> **EXERCISE DESCRIPTION**
Instruction for the data below: set down exactly the lines from the line with "callback SliderClearcoat 0.75 world0" to the line with "Definition Minute : Z := 60 * Second.", inclusive, and no others.

> **RECORDED DATA**
(** X9: filtering is stable and local.  Filtering a filtered batch again
    changes nothing; the filter of two batches put end to end is the
    two filtered batches put end to end; the filtered batch is never
    longer than the batch and holds only results of the batch. *)
Theorem filterResults_stable (notifyOn : list string)
    (results more : list CertInfo) :
  filterResults notifyOn (filterResults notifyOn results)
  = filterResults notifyOn results
  /\ filterResults notifyOn (results ++ more)
     = (filterResults notifyOn results ++ filterResults notifyOn more)%list
  /\ (List.length (filterResults notifyOn results)
      <= List.length results)%nat
  /\ (forall result,
        In result (filterResults notifyOn results) -> In result results).
Proof.
  destruct notifyOn as [|s rest].
  - cbn. repeat split; auto.
  - rewrite !(filterResults_filter (s :: rest)) by discriminate.
    split; [apply filter_idempotent|]. split; [apply filter_app|].
    split; [apply filter_length_le|].
    intros result Hin. apply filter_In in Hin. tauto.
Qed.

Lemma filterResults_stable_witness :
  In (resultWith "b" "WARNING") [resultWith "a" "OK"; resultWith "b" "WARNING"].
Proof.
  apply (proj2 (proj2 (proj2 (filterResults_stable ["WARNING"]
           [resultWith "a" "OK"; resultWith "b" "WARNING"] [])))).
  left. reflexivity.
Defined.

Lemma noHttpCall_app (a b : list Event) :
  noHttpCall a -> noHttpCall b -> noHttpCall (a ++ b).
Proof.
  intros Ha Hb url contentType body Hin.
  apply in_app_iff in Hin as [Hin|Hin];
    [exact (Ha _ _ _ Hin) | exact (Hb _ _ _ Hin)].
Qed.

Lemma postsOf_app (a b : list Event) :
  postsOf (a ++ b) = (postsOf a ++ postsOf b)%list.
Proof.
  induction a as [|e a IH]; [reflexivity|].
  destruct e; cbn [postsOf app]; rewrite IH; reflexivity.
Qed.
Lemma sliders_commute_witness :
  exists w1 w12 w2 w21,
    callback Blue 0.25 world0 = Done tt w1 /\
    callback SliderClearcoat 0.75 w1 = Done tt w12 /\
    callback SliderClearcoat 0.75 world0 = Done tt w2 /\
    callback Blue 0.25 w2 = Done tt w21 /\
    params w12 = params w21 /\
    sphere w12 = sphere w21 /\ torus w12 = torus w21.
Proof.
  apply (sliders_commute Blue SliderClearcoat 0.25 0.75 world0).
  - reflexivity.
  - discriminate.
Defined.

(** X7.  Handing a slider's callback the value its field already holds
    leaves the store as it is; the callback still pushes, so the actors are
    brought in line with the store. *)
Theorem slider_write_back (s : Slider) (v : Q) (w : World) :
  rgb (params w) -> field s (params w) = Some v ->
  exists w',
    callback s v w = Done tt w' /\
    params w' = params w /\
    sphere w' = shown (params w) /\ torus w' = shown (params w) /\
    log w' = log w ++ pushed (params w).
Proof.
  intros Hrgb Hf. eexists.
  split; [apply write_back; eassumption|].
  cbn [params sphere torus log]. repeat split; reflexivity.
Qed.
(** A sum that wraps at each step is the sum that wraps at the end. *)
Lemma s64_add_l a b : s64 (s64 a + b) = s64 (a + b).
Proof.
  unfold s64. replace ((a + 2 ^ 63) mod 2 ^ 64 - 2 ^ 63 + b + 2 ^ 63)
    with ((a + 2 ^ 63) mod 2 ^ 64 + b) by lia.
  rewrite Z.add_mod_idemp_l by lia. f_equal. f_equal. lia.
Qed.

(** ** Time

    A [time.Time] is its instant in nanoseconds after the zero time of Go
    (year 1, January 1, 00:00:00 UTC), so that the zero value is [0], [UTC()] is
    the identity, and [Before], [After], [Equal] and [Add] are those of [Z]. *)
Definition IsZero (t : Z) : bool := t =? 0.
Definition Before (t u : Z) : bool := t <? u.
Definition After (t u : Z) : bool := u <? t.

Definition Second : Z := 1000000000.
Definition Minute : Z := 60 * Second.

(** [t.Sub(u)] saturates. *)
Definition timeSub (t u : Z) : Z := Z.max (- 2 ^ 63) (Z.min (2 ^ 63 - 1) (t - u)).

(** time.Time.UnixNano, for the dates it is defined on. *)
Definition UnixNano (t : Z) : Z := t - 62135596800 * Second.

(** ** Strings

    A Go string is its sequence of bytes. [strings.TrimSpace] removes Unicode
    white space on both sides; the UTF-8 encodings of those characters are the
    one-, two- and three-byte sequences below (unicode.White_Space). *)
Definition byteN (a : ascii) : nat := nat_of_ascii a.

Definition space1 (a : ascii) : bool :=
  let n := byteN a in
  ((9 <=? n)%nat && (n <=? 13)%nat) || (n =? 32)%nat.

Definition space2 (a b : ascii) : bool :=
  (byteN a =? 194)%nat && ((byteN b =? 133)%nat || (byteN b =? 160)%nat).

Definition space3 (a b c : ascii) : bool :=
  let x := byteN a in let y := byteN b in let z := byteN c in
  ((x =? 225)%nat && (y =? 154)%nat && (z =? 128)%nat)
  || ((x =? 226)%nat && (y =? 128)%nat
      && (((128 <=? z)%nat && (z <=? 138)%nat)
          || (z =? 168)%nat || (z =? 169)%nat || (z =? 175)%nat))
  || ((x =? 226)%nat && (y =? 129)%nat && (z =? 159)%nat)
  || ((x =? 227)%nat && (y =? 128)%nat && (z =? 128)%nat).

Section Trim.
Context (s1 : ascii -> bool) (s2 : ascii -> ascii -> bool)
        (s3 : ascii -> ascii -> ascii -> bool).

(** Strip white-space sequences from the front for as long as there is one. *)
Fixpoint trim_front (l : list ascii) : list ascii :=
  match l with
  | [] => []
  | a :: l1 =>
      if s1 a then trim_front l1 else
      match l1 with
      | [] => l
      | b :: l2 =>
          if s2 a b then trim_front l2 else
          match l2 with
          | [] => l
          | c :: l3 => if s3 a b c then trim_front l3 else l
          end
      end
  end.

(** One step of [trim_front]: the rest after a leading white-space sequence. *)
Definition strip (l : list ascii) : option (list ascii) :=
  match l with
  | [] => None
  | a :: l1 =>
      if s1 a then Some l1 else
      match l1 with
      | [] => None
      | b :: l2 =>
          if s2 a b then Some l2 else
          match l2 with
          | [] => None
          | c :: l3 => if s3 a b c then Some l3 else None
          end
      end
  end.

Lemma trim_front_strip l :
  trim_front l = match strip l with Some l' => trim_front l' | None => l end.
Proof.
  destruct l as [|a l1]; [done|]. cbn [trim_front strip].
  destruct (s1 a); [done|]. destruct l1 as [|b l2]; [done|].
  destruct (s2 a b); [done|]. destruct l2 as [|c l3]; [done|].
  by destruct (s3 a b c).
Qed.

Lemma strip_shorter l l' : strip l = Some l' -> exists x p, l = x :: (p ++ l')%list.
Proof.
  destruct l as [|a l1]; [done|]. cbn [strip].
  destruct (s1 a); [intros [= ->]; by exists a, []|]. destruct l1 as [|b l2]; [done|].
  destruct (s2 a b); [intros [= ->]; by exists a, [b]|]. destruct l2 as [|c l3]; [done|].
  destruct (s3 a b c); [|done]. intros [= ->]. by exists a, [b; c].
Qed.

Lemma strip_app_None t r : strip (t ++ r)%list = None -> strip t = None.
Proof.
  destruct t as [|a [|b [|c t]]]; cbn [strip app]; [done| | |];
    repeat case_match; done.
Qed.

Lemma trim_front_ind (P : list ascii -> Prop) :
  (forall l, strip l = None -> P l) ->
  (forall l l', strip l = Some l' -> P l' -> P l) -> forall l, P l.
Proof.
  intros Hn Hs l. remember (List.length l) as n eqn:En.
  revert l En. induction n as [n IH] using lt_wf_ind. intros l ->.
  destruct (strip l) as [l'|] eqn:E; [|by apply Hn].
  apply (Hs l l' E). apply (IH (List.length l')); [|done].
  destruct (strip_shorter _ _ E) as (x & p & ->). cbn. rewrite length_app. lia.
Qed.

Lemma trim_front_clean l : strip (trim_front l) = None.
Proof.
  induction l as [l E|l l' E IH] using trim_front_ind; rewrite trim_front_strip, E; done.
Qed.

Lemma trim_front_id l : strip l = None -> trim_front l = l.
Proof. intros E. by rewrite trim_front_strip, E. Qed.

Lemma trim_front_suffix l : exists p, l = (p ++ trim_front l)%list.
Proof.
  induction l as [l E|l l' E [p Hp]] using trim_front_ind; rewrite trim_front_strip, E.
  - by exists [].
  - destruct (strip_shorter _ _ E) as (x & q & ->).
    exists (x :: q ++ p)%list. cbn. rewrite <- app_assoc. by rewrite <- Hp.
Qed.
End Trim.
Lemma normalize_id s : settings_ok s -> NormalizePrivacySettings s = s.
Proof.
  intros [Hv Hm Hp (m & Ho & Hmo) (n & Hn & Hno)]. pose proof (normalizePolicy_id _ Hp) as He.
  unfold normalizePolicy, policyOf in He. cbn in He. injection He as E1 E2 E3 E4 E5 E6 E7 E8 E9.
  unfold NormalizePrivacySettings. rewrite Ho, Hn, (normalizeOverrides_id _ Hmo), (normalizeNode_id _ Hno).
  rewrite (version_id _ Hv), (normalMode_id _ _ _ Hm), E1, E3, E4, E5, E2, E6, E7, E8, E9.
  rewrite <- Ho, <- Hn. by destruct s.
Qed.
End Normal.

(** C40: Normalization settles the settings. Whatever a file or a request contains, the normalized settings
    are well-formed: known modes, no negative number, times to live exactly when the retention is
    ephemeral, overrides under clean keys and normalized themselves, node policies present. And
    normalizing again changes nothing, in whatever order the runtime visits the overrides. *)
Theorem normalization_settles `{GoLower} (rt1 rt2 : GoRuntime) (s : PrivacySettings) :
  settings_ok (@NormalizePrivacySettings rt1 _ s)
  /\ @NormalizePrivacySettings rt2 _ (@NormalizePrivacySettings rt1 _ s)
     = @NormalizePrivacySettings rt1 _ s.
Proof. split; [apply normalize_ok|apply normalize_id, normalize_ok]. Qed.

> **RESPONSE BOX**
    callback SliderClearcoat 0.75 world0 = Done tt w2 /\
    callback Blue 0.25 w2 = Done tt w21 /\
    params w12 = params w21 /\
    sphere w12 = sphere w21 /\ torus w12 = torus w21.
Proof.
  apply (sliders_commute Blue SliderClearcoat 0.25 0.75 world0).
  - reflexivity.
  - discriminate.
Defined.

(** X7.  Handing a slider's callback the value its field already holds
    leaves the store as it is; the callback still pushes, so the actors are
    brought in line with the store. *)
Theorem slider_write_back (s : Slider) (v : Q) (w : World) :
  rgb (params w) -> field s (params w) = Some v ->
  exists w',
    callback s v w = Done tt w' /\
    params w' = params w /\
    sphere w' = shown (params w) /\ torus w' = shown (params w) /\
    log w' = log w ++ pushed (params w).
Proof.
  intros Hrgb Hf. eexists.
  split; [apply write_back; eassumption|].
  cbn [params sphere torus log]. repeat split; reflexivity.
Qed.
(** A sum that wraps at each step is the sum that wraps at the end. *)
Lemma s64_add_l a b : s64 (s64 a + b) = s64 (a + b).
Proof.
  unfold s64. replace ((a + 2 ^ 63) mod 2 ^ 64 - 2 ^ 63 + b + 2 ^ 63)
    with ((a + 2 ^ 63) mod 2 ^ 64 + b) by lia.
  rewrite Z.add_mod_idemp_l by lia. f_equal. f_equal. lia.
Qed.

(** ** Time

    A [time.Time] is its instant in nanoseconds after the zero time of Go
    (year 1, January 1, 00:00:00 UTC), so that the zero value is [0], [UTC()] is
    the identity, and [Before], [After], [Equal] and [Add] are those of [Z]. *)
Definition IsZero (t : Z) : bool := t =? 0.
Definition Before (t u : Z) : bool := t <? u.
Definition After (t u : Z) : bool := u <? t.

Definition Second : Z := 1000000000.
Definition Minute : Z := 60 * Second.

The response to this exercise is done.